Die 18. 19. und 20ste Legion in Marschordnung. Kriegsmusik.


VARUS geht durch die Reihen. Dein Schwert.

LEGIONAR. Hier.

VARUS. Die Klinge hat Rost.[334]

LEGIONAR. Eingefressenes Blut. Weiß nicht mehr, aus welchem Gefecht. Es ist nicht abzuwaschen.

VARUS. Zeig mir die Brust. Sie atmet schwer. – Viele Wunden. Doch das Hemd ist grob und schlecht.

LEGIONAR. Es ward mir so geliefert.

VARUS. Es wurden mir schönere Proben gezeigt. Zu zwei Liktoren. Verhaftet die betreffenden Lieferanten – Jene drei, die da von fern ängstlich meiner Musterung zusehen, sind es, – und beschlagt ihr Vermögen. Er geht weiter. Deine offne Narbe an der linken Schläfe? weshalb brauchst du keinen Wundarzt, Alter?

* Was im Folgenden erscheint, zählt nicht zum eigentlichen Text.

Lemma mul_normal sx mx ex sy my ey :
  normal_m mx -> normal_m my -> -172 <= ex + ey <= 79 ->
  exists m3 e3,
    mul (S754_finite sx mx ex) (S754_finite sy my ey)
    = S754_finite (xorb sx sy) m3 e3
    /\ normal_m m3
    /\ ex + ey + 23 <= e3 <= ex + ey + 25.
Proof.
  intros Hx Hy He. unfold mul. cbn [SFmul].
  unfold normal_m in Hx, Hy.
  assert (Hp : 2 ^ 46 <= Zpos (mx * my) < 2 ^ 48).
  { rewrite Pos2Z.inj_mul.
    change (2 ^ 46) with (2 ^ 23 * 2 ^ 23).
    change (2 ^ 48) with (2 ^ 24 * 2 ^ 24). nia. }
  assert (Hd : 47 <= Zdigits2 (Zpos (mx * my)) <= 48).
  { split.
    - assert (46 < Zdigits2 (Zpos (mx * my)))
        by (apply Zdigits2_le_pow2; lia).
      lia.
    - apply Zdigits2_lt_pow2; lia. }
  destruct (binary_round_aux_normal (xorb sx sy) (Zpos (mx * my))
              (ex + ey) loc_Exact) as (m3 & e3 & Er & Hn & He3);
    [lia | lia | lia |].
  exists m3, e3. split; [exact Er |]. split; [exact Hn | lia].
Qed.

Lemma new_location_exact m : new_location m 0 = loc_Exact.
Proof.
  unfold new_location, new_location_even, new_location_odd.
  destruct (Z.even m); reflexivity.
Qed.

Lemma SFdiv_core_char mx ex my ey :
  let e' := Z.min (fexp32 (Zdigits2 (Zpos mx) + ex - (Zdigits2 (Zpos my) + ey)))
                  (ex - ey) in
  let s := ex - ey - e' in
  SFdiv_core_binary prec emax (Zpos mx) ex (Zpos my) ey
  = (Zpos mx * 2 ^ s / Zpos my, e',
     new_location (Zpos my) ((Zpos mx * 2 ^ s) mod Zpos my))
  /\ 0 <= s.
Proof.
  cbn zeta. unfold SFdiv_core_binary. change (fexp prec emax) with fexp32.
  set (e' := Z.min _ (ex - ey)).
  assert (Hs : 0 <= ex - ey - e') by (unfold e'; lia).
  split; [| exact Hs].
  destruct (ex - ey - e') as [| p | p] eqn:Es; try lia.
  - rewrite Z.pow_0_r, Z.mul_1_r. unfold Z.div, Z.modulo.
    destruct (Z.div_eucl (Zpos mx) (Zpos my)). reflexivity.
  - rewrite Z.shiftl_mul_pow2 by lia. unfold Z.div, Z.modulo.
    destruct (Z.div_eucl (Zpos mx * 2 ^ Zpos p) (Zpos my)). reflexivity.
Qed.

Lemma binary_round_aux_zero_emin s l :
  binary_round_aux prec emax s 0 (-149) l = S754_zero s
  \/ binary_round_aux prec emax s 0 (-149) l = S754_finite s 1 (-149).
Proof. destruct l as [| []]; vm_compute; auto. Qed.

Lemma div_normal sx mx ex sy my ey :
  normal_m mx -> normal_m my -> -125 <= ex - ey <= 126 ->
  exists m3 e3,
    div (S754_finite sx mx ex) (S754_finite sy my ey)
    = S754_finite (xorb sx sy) m3 e3
    /\ normal_m m3
    /\ ex - ey - 24 <= e3 <= ex - ey - 22.
Proof.
  intros Hx Hy He. unfold div. cbn [SFdiv].
  destruct (SFdiv_core_char mx ex my ey) as [Ec _]. rewrite Ec. clear Ec.
  rewrite (normal_m_digits _ Hx), (normal_m_digits _ Hy), fexp32_eq.
  replace (Z.min (Z.max (24 + ex - (24 + ey) - 24) (-149)) (ex - ey))
    with (ex - ey - 24) by lia.
  replace (ex - ey - (ex - ey - 24)) with 24 by lia.
  unfold normal_m in Hx, Hy.
  set (q := Zpos mx * 2 ^ 24 / Zpos my).
  assert (Hq : 2 ^ 23 <= q < 2 ^ 25).
  { split.
    - apply Z.div_le_lower_bound; [lia |].
      change (2 ^ 24) with (2 * 2 ^ 23) in *. nia.
    - apply Z.div_lt_upper_bound; [lia |].
      change (2 ^ 25) with 33554432.
      change (2 ^ 23) with 8388608 in *. change (2 ^ 24) with 16777216 in *.
      nia. }
  assert (Hd : 24 <= Zdigits2 q <= 25).
  { split.
    - assert (23 < Zdigits2 q) by (apply Zdigits2_le_pow2; lia). lia.
    - apply Zdigits2_lt_pow2; lia. }
  destruct (binary_round_aux_normal (xorb sx sy) q (ex - ey - 24)
              (new_location (Zpos my) ((Zpos mx * 2 ^ 24) mod Zpos my)))
    as (m3 & e3 & Er & Hn & He3); [lia | lia | lia |].
  exists m3, e3. split; [exact Er |]. split; [exact Hn | lia].
Qed.

(** *** Results that are never NaN, results that are canonical *)

Lemma pos_iter_xO m d : Zpos (Pos.iter xO m d) = Zpos m * 2 ^ Zpos d.
Proof.
  induction d as [| d IH] using Pos.peano_ind.
  - cbn [Pos.iter]. lia.
  - rewrite Pos.iter_succ, Pos2Z.inj_succ, Z.pow_succ_r by lia.
    rewrite Pos2Z.inj_xO, IH. lia.
Qed.

Lemma shl_align_aligned m e :
  let '(mz, ez) := shl_align m e (fexp32 (Zdigits2 (Zpos m) + e)) in
  ez <= fexp32 (Zdigits2 (Zpos mz) + ez).
Proof.
  unfold shl_align.
  destruct (fexp32 (Zdigits2 (Zpos m) + e) - e) as [| d | d] eqn:Ed;
    try lia.
  rewrite pos_iter_xO.
  assert (Hd : Zdigits2 (Zpos m * 2 ^ Zpos d) = Zdigits2 (Zpos m) + Zpos d).
  { assert (0 < 2 ^ Zpos d) by (apply Z.pow_pos_nonneg; lia).
    rewrite !Zdigits2_log2 by lia.
    rewrite Z.log2_mul_pow2 by lia. lia. }
  rewrite Hd.
  replace (Zdigits2 (Zpos m) + Zpos d
           + fexp32 (Zdigits2 (Zpos m) + e))
    with (Zdigits2 (Zpos m) + e) by lia.
  lia.
Qed.

Lemma binary_round_valid s m e :
  valid (binary_round prec emax s m e) = true
  /\ is_nan (binary_round prec emax s m e) = false.
Proof.
  unfold binary_round. pose proof (shl_align_aligned m e) as H.
  change (fexp prec emax (Zpos (digits2_pos m) + e))
    with (fexp32 (Zdigits2 (Zpos m) + e)).
  destruct (shl_align m e (fexp32 (Zdigits2 (Zpos m) + e))) as [mz ez].
  split.
  - apply binary_round_aux_valid; [lia | exact H].
  - apply binary_round_aux_not_nan; lia.
Qed.

Lemma binary_normalize_valid m e sz :
  valid (binary_normalize prec emax m e sz) = true
  /\ is_nan (binary_normalize prec emax m e sz) = false.
Proof.
  destruct m as [| p | p]; cbn [binary_normalize];
    [split; reflexivity | apply binary_round_valid ..].
Qed.

Lemma of_Z_not_nan n : is_nan (of_Z n) = false.
Proof. apply binary_normalize_valid. Qed.

Lemma div_finite_not_nan x s m e :
  is_nan x = false -> is_nan (div x (S754_finite s m e)) = false.
Proof.
  destruct x as [sx | sx | | sx mx ex]; try discriminate;
    intros _; try reflexivity.
  unfold div. cbn [SFdiv]. unfold SFdiv_core_binary.
  set (m' := match _ with Z0 => Zpos mx | Zpos _ => _ | Zneg _ => 0 end).
  assert (Hm' : 0 <= m').
  { unfold m'. destruct (ex - e - _) as [| p | p]; try lia.
    apply Z.shiftl_nonneg. lia. }
  pose proof (Z.div_pos m' (Zpos m) Hm' (Pos2Z.is_pos m)) as Hq.
  unfold Z.div in Hq. destruct (Z.div_eucl m' (Zpos m)) as [q r].
  apply binary_round_aux_not_nan. exact Hq.
Qed.
(** * Dealership lead assistant: the chat back end, embedded and verified

    A shallow embedding of [server/helpers/llm_utils.py],
    [server/helpers/sql_helpers.py] and [server/routes/all_routes.py].

    - An entry of a conversation history is any JSON value: an [Entry] is
      either an object, read against the chat schema as a [Message] (a
      record whose fields say whether the key is absent, holds [null] or
      holds a value), or a value that is not an object, on which the code's
      [msg.get] raises. Free-form JSON (tool arguments, summaries, the
      [message] of a request) is the inductive type [json], in which a float
      is the rational it denotes.
    - Text is [string]: the UTF-8 bytes of a Python [str]. On ASCII text
      [str.lower] and [str.strip] are computed here; on any other text they
      are the Python runtime's, which follow the Unicode tables, and are
      fields of the [World].
    - Code that can raise returns a [result]; code that talks to the model
      API, the video API or the database runs in the monad [M], which threads
      the database session and a trace of the calls made, and keeps both when
      an exception passes through, as Python does.
    - Collaborators that are not part of the repository (the model API, the
      JSON codec, the SQL engine, the clock) are the fields of a [World]. *)

From Stdlib Require Import List String Ascii Bool Arith ZArith QArith Lia.
From Stdlib Require Import DecimalString.
Import ListNotations.
Local Open Scope string_scope.
Local Open Scope list_scope.

Set Implicit Arguments.

(* ===================================================================== *)
(** * Python values and exceptions *)
(* ===================================================================== *)

(** The exceptions the embedded code can raise or see, each with the text
    [str(e)] gives. [ExternalError] is anything raised by a collaborator. *)
Inductive exn : Type :=
| TypeError (msg : string)
| AttributeError (msg : string)
| KeyError (key : string)
| ExternalError (msg : string).

(** The double quote and the apostrophe, and the line feed. *)
Definition dq : string := String (ascii_of_nat 34) EmptyString.
Definition sq : string := String (ascii_of_nat 39) EmptyString.
Definition nl : string := String (ascii_of_nat 10) EmptyString.

(** [str(e)]. *)
Definition exn_text (e : exn) : string :=
  match e with
  | TypeError msg => msg
  | AttributeError msg => msg
  | KeyError key => (sq ++ key ++ sq)%string
  | ExternalError msg => msg
  end.

Inductive result (A : Type) : Type :=
| Ok (a : A)
| Raise (e : exn).
Arguments Ok {A} a.
Arguments Raise {A} e.

(** A key of a received dictionary: missing, [null], or a value. *)
Inductive field (A : Type) : Type :=
| Absent
| Null
| Val (a : A).
Arguments Absent {A}.
Arguments Null {A}.
Arguments Val {A} a.

(** The text of the [AttributeError] and [TypeError] that [None] raises. *)
Definition none_has_no_attribute (attr : string) : exn :=
  AttributeError ("'NoneType' object has no attribute '" ++ attr ++ "'")%string.
Definition none_not_iterable : exn :=
  TypeError "argument of type 'NoneType' is not iterable".

(* ===================================================================== *)
(** * Strings *)
(* ===================================================================== *)

Module Str.

(** Whether the text is ASCII: every byte is below 128. *)
Definition is_ascii_char (c : ascii) : bool := (nat_of_ascii c <? 128)%nat.

Fixpoint is_ascii (s : string) : bool :=
  match s with
  | EmptyString => true
  | String c t => is_ascii_char c && is_ascii t
  end.

(** [s.lower()] on ASCII text. *)
Definition lower_ascii (c : ascii) : ascii :=
  let n := nat_of_ascii c in
  if (65 <=? n)%nat && (n <=? 90)%nat then ascii_of_nat (n + 32) else c.

Fixpoint lower (s : string) : string :=
  match s with
  | EmptyString => EmptyString
  | String c t => String (lower_ascii c) (lower t)
  end.

(** [needle in hay]. *)
Fixpoint contains (needle hay : string) : bool :=
  String.prefix needle hay ||
  match hay with
  | EmptyString => false
  | String _ t => contains needle t
  end.

(** White space as [str.strip()] sees it in ASCII: TAB..CR, FS..US, SP. *)
Definition is_space (c : ascii) : bool :=
  let n := nat_of_ascii c in
  ((9 <=? n)%nat && (n <=? 13)%nat) || ((28 <=? n)%nat && (n <=? 32)%nat).

Fixpoint lstrip (s : string) : string :=
  match s with
  | EmptyString => EmptyString
  | String c t => if is_space c then lstrip t else s
  end.

Fixpoint rstrip (s : string) : string :=
  match s with
  | EmptyString => EmptyString
  | String c t =>
      match rstrip t with
      | EmptyString => if is_space c then EmptyString else String c EmptyString
      | t' => String c t'
      end
  end.

(** [s.strip()] on ASCII text. *)
Definition strip (s : string) : string := rstrip (lstrip s).

(** Truth value of a string: non-empty. *)
Definition truthy (s : string) : bool :=
  match s with EmptyString => false | _ => true end.

(** [chr(10).join(lines)]. *)
Definition unlines (l : list string) : string := String.concat nl l.

End Str.

(* ===================================================================== *)
(** * JSON values *)
(* ===================================================================== *)

(** What [json.loads] returns and [json.dumps] takes. An [int] is an
    integer; a [float] is the (finite) rational it denotes, so that [-1] and
    [-1.0] compare equal as they do in Python; an object keeps the order of
    its keys, as a [dict] does. *)
#[local] Set Warnings "-register-all".
Inductive json : Type :=
| JNull
| JBool (b : bool)
| JInt (z : Z)
| JFloat (q : Q)
| JStr (s : string)
| JArr (l : list json)
| JObj (kvs : list (string * json)).

(** [type(v).__name__]. *)
Definition type_name (v : json) : string :=
  match v with
  | JNull => "NoneType"
  | JBool _ => "bool"
  | JInt _ => "int"
  | JFloat _ => "float"
  | JStr _ => "str"
  | JArr _ => "list"
  | JObj _ => "dict"
  end.

(** The value of a number, [None] for anything else. *)
Definition number_value (v : json) : option Q :=
  match v with
  | JInt z => Some (inject_Z z)
  | JFloat q => Some q
  | _ => None
  end.

Module Dict.

Definition t := list (string * json).

(** [d.get(k)], [None] when the key is missing. *)
Fixpoint lookup (k : string) (d : t) : option json :=
  match d with
  | [] => None
  | (k', v) :: rest => if String.eqb k k' then Some v else lookup k rest
  end.

(** [k in d]. *)
Definition mem (k : string) (d : t) : bool :=
  match lookup k d with Some _ => true | None => false end.

(** [d[k] = v]: overwrite in place, or append a new key. *)
Fixpoint set (k : string) (v : json) (d : t) : t :=
  match d with
  | [] => [(k, v)]
  | (k', v') :: rest =>
      if String.eqb k k' then (k, v) :: rest else (k', v') :: set k v rest
  end.

End Dict.

(** Truth value of a JSON value as Python sees the decoded object. *)
Definition json_truthy (v : json) : bool :=
  match v with
  | JNull => false
  | JBool b => b
  | JInt z => negb (Z.eqb z 0)
  | JFloat q => negb (Qeq_bool q 0)
  | JStr s => Str.truthy s
  | JArr l => match l with [] => false | _ => true end
  | JObj kvs => match kvs with [] => false | _ => true end
  end.

(** The [AttributeError] for a method a value does not have. *)
Definition has_no_attribute (v : json) (attr : string) : exn :=
  AttributeError
    (sq ++ type_name v ++ "' object has no attribute '" ++ attr ++ sq)%string.

(** [d.get(k, default)] on a decoded value: only a dictionary has [get]. *)
Definition json_get_default (v : json) (k : string) (default : json)
  : result json :=
  match v with
  | JObj kvs =>
      Ok (match Dict.lookup k kvs with Some x => x | None => default end)
  | _ => Raise (has_no_attribute v "get")
  end.

(** [d.get(k)]. *)
Definition json_get (v : json) (k : string) : result json :=
  json_get_default v k JNull.

(** [d[k]] on a decoded value, for a string [k]. *)
Definition json_item (v : json) (k : string) : result json :=
  match v with
  | JObj kvs =>
      match Dict.lookup k kvs with
      | Some x => Ok x
      | None => Raise (KeyError k)
      end
  | JArr _ => Raise (TypeError "list indices must be integers or slices, not str")
  | JStr _ => Raise (TypeError "string indices must be integers, not 'str'")
  | _ =>
      Raise (TypeError (sq ++ type_name v ++ "' object is not subscriptable")%string)
  end.

(** [d[k] = v] on a decoded value: only a dictionary takes a string key. *)
Definition json_set_item (d : json) (k : string) (v : json) : result json :=
  match d with
  | JObj kvs => Ok (JObj (Dict.set k v kvs))
  | JArr _ => Raise (TypeError "list indices must be integers or slices, not str")
  | _ =>
      Raise (TypeError
               (sq ++ type_name d ++ "' object does not support item assignment")%string)
  end.

(* ===================================================================== *)
(** * The data model: messages and tool calls *)
(* ===================================================================== *)

(** One entry of an assistant message's [tool_calls]. *)
Record ToolCall : Type := mkToolCall {
  tc_id : string;
  tc_type : string;
  tc_name : string;        (* ["function"]["name"] *)
  tc_arguments : string    (* ["function"]["arguments"], JSON text *)
}.

(** An entry of [conversation_history] that is a JSON object, read
    against the chat schema: a content that is a string or [null], tool
    calls that are a list of calls or [null]. The [role] is [None] when
    the key is missing or holds something that is not a string: the code
    only compares it with strings. *)
Record Message : Type := mkMessage {
  role : option string;
  content : field string;
  tool_calls : field (list ToolCall);
  tool_call_id : option string
}.

Definition role_is (r : string) (m : Message) : bool :=
  match role m with
  | Some r' => String.eqb r' r
  | None => false
  end.

(** [msg.get("content", "")]: the default only replaces a missing key. *)
Definition get_content (m : Message) : field string :=
  match content m with
  | Absent => Val ""
  | c => c
  end.

(** Truth value of [msg.get("tool_calls")]. *)
Definition has_tool_calls (m : Message) : bool :=
  match tool_calls m with
  | Val (_ :: _) => true
  | _ => false
  end.

(** ["tool_calls" in msg]. *)
Definition has_tool_calls_key (m : Message) : bool :=
  match tool_calls m with
  | Absent => false
  | _ => true
  end.

(** A JSON value that is not an object. *)
Inductive NonObject : Type :=
| NNull
| NBool (b : bool)
| NInt (z : Z)
| NFloat (q : Q)
| NStr (s : string)
| NArr (l : list json).

Definition json_of_non_object (v : NonObject) : json :=
  match v with
  | NNull => JNull
  | NBool b => JBool b
  | NInt z => JInt z
  | NFloat q => JFloat q
  | NStr s => JStr s
  | NArr l => JArr l
  end.

(** One entry of a [conversation_history] list as it is received: an
    object, or anything else JSON allows. *)
Inductive Entry : Type :=
| Obj (msg : Message)
| NotObj (v : NonObject).

(** What [msg.get(...)] raises on an entry that is not an object. *)
Definition entry_has_no_get (v : NonObject) : exn :=
  has_no_attribute (json_of_non_object v) "get".

Definition system_msg (text : string) : Message :=
  mkMessage (Some "system") (Val text) Absent None.
Definition user_msg (text : string) : Message :=
  mkMessage (Some "user") (Val text) Absent None.
Definition assistant_msg (text : string) : Message :=
  mkMessage (Some "assistant") (Val text) Absent None.
Definition tool_msg (id text : string) : Message :=
  mkMessage (Some "tool") (Val text) Absent (Some id).

(* ===================================================================== *)
(** * The store: inventory rows and interaction rows *)
(* ===================================================================== *)

(** A row of [CarInventory]. Columns are taken as populated, which is what
    [to_dict] relies on; [created_at] is the one column the code tests. *)
Record CarInventory : Type := mkCar {
  car_stock_number : string;
  car_vin : string;
  car_make : string;
  car_model : string;
  car_year : Z;
  car_price : Q;
  car_mileage : Z;
  car_color : string;
  car_description : string;
  car_created_at : option Z
}.

(** A row of [AutoLeadInteractionDetails], as [save_summary_to_db] fills it. *)
Record Interaction : Type := mkInteraction {
  conversation_summary : json;
  sentiment : json;
  product_keywords : json;
  priority_flag : bool;
  next_steps_recommendation : json
}.

(** [db.session]: rows committed so far and rows added but not committed. *)
Record Session : Type := mkSession {
  committed : list Interaction;
  pending : list Interaction
}.

(** A video-search hit, after the fields the code reads are extracted. *)
Record Video : Type := mkVideo {
  video_id : string;
  video_title : string;
  video_description : string;
  video_thumbnail : string
}.

(** [completion.choices[0].message] and [completion.usage]. *)
Record Completion : Type := mkCompletion {
  c_content : option string;
  c_tool_calls : list ToolCall;     (* [None] and [[]] are both [[]] *)
  c_prompt_tokens : Z;
  c_completion_tokens : Z
}.

(** How a completion is requested: with the tool schemas ([/chat]), as a
    JSON object ([generate_conversation_summary]), or plainly. *)
Inductive CompletionMode : Type :=
| WithTools
| JsonObject
| Plain.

ZWEITER LEGIONAR. Bleibe sie lieber frisch und offen, als daß die Ärzte sie flicken und verfumfeien. Ich empfing sie jenes Morgens, als der göttliche Julius am Rubikon zauderte und sann, und wir lange unter den Pfeilen der gegenüberstehenden Pompejaner auf seinen Entschluß warten mußten.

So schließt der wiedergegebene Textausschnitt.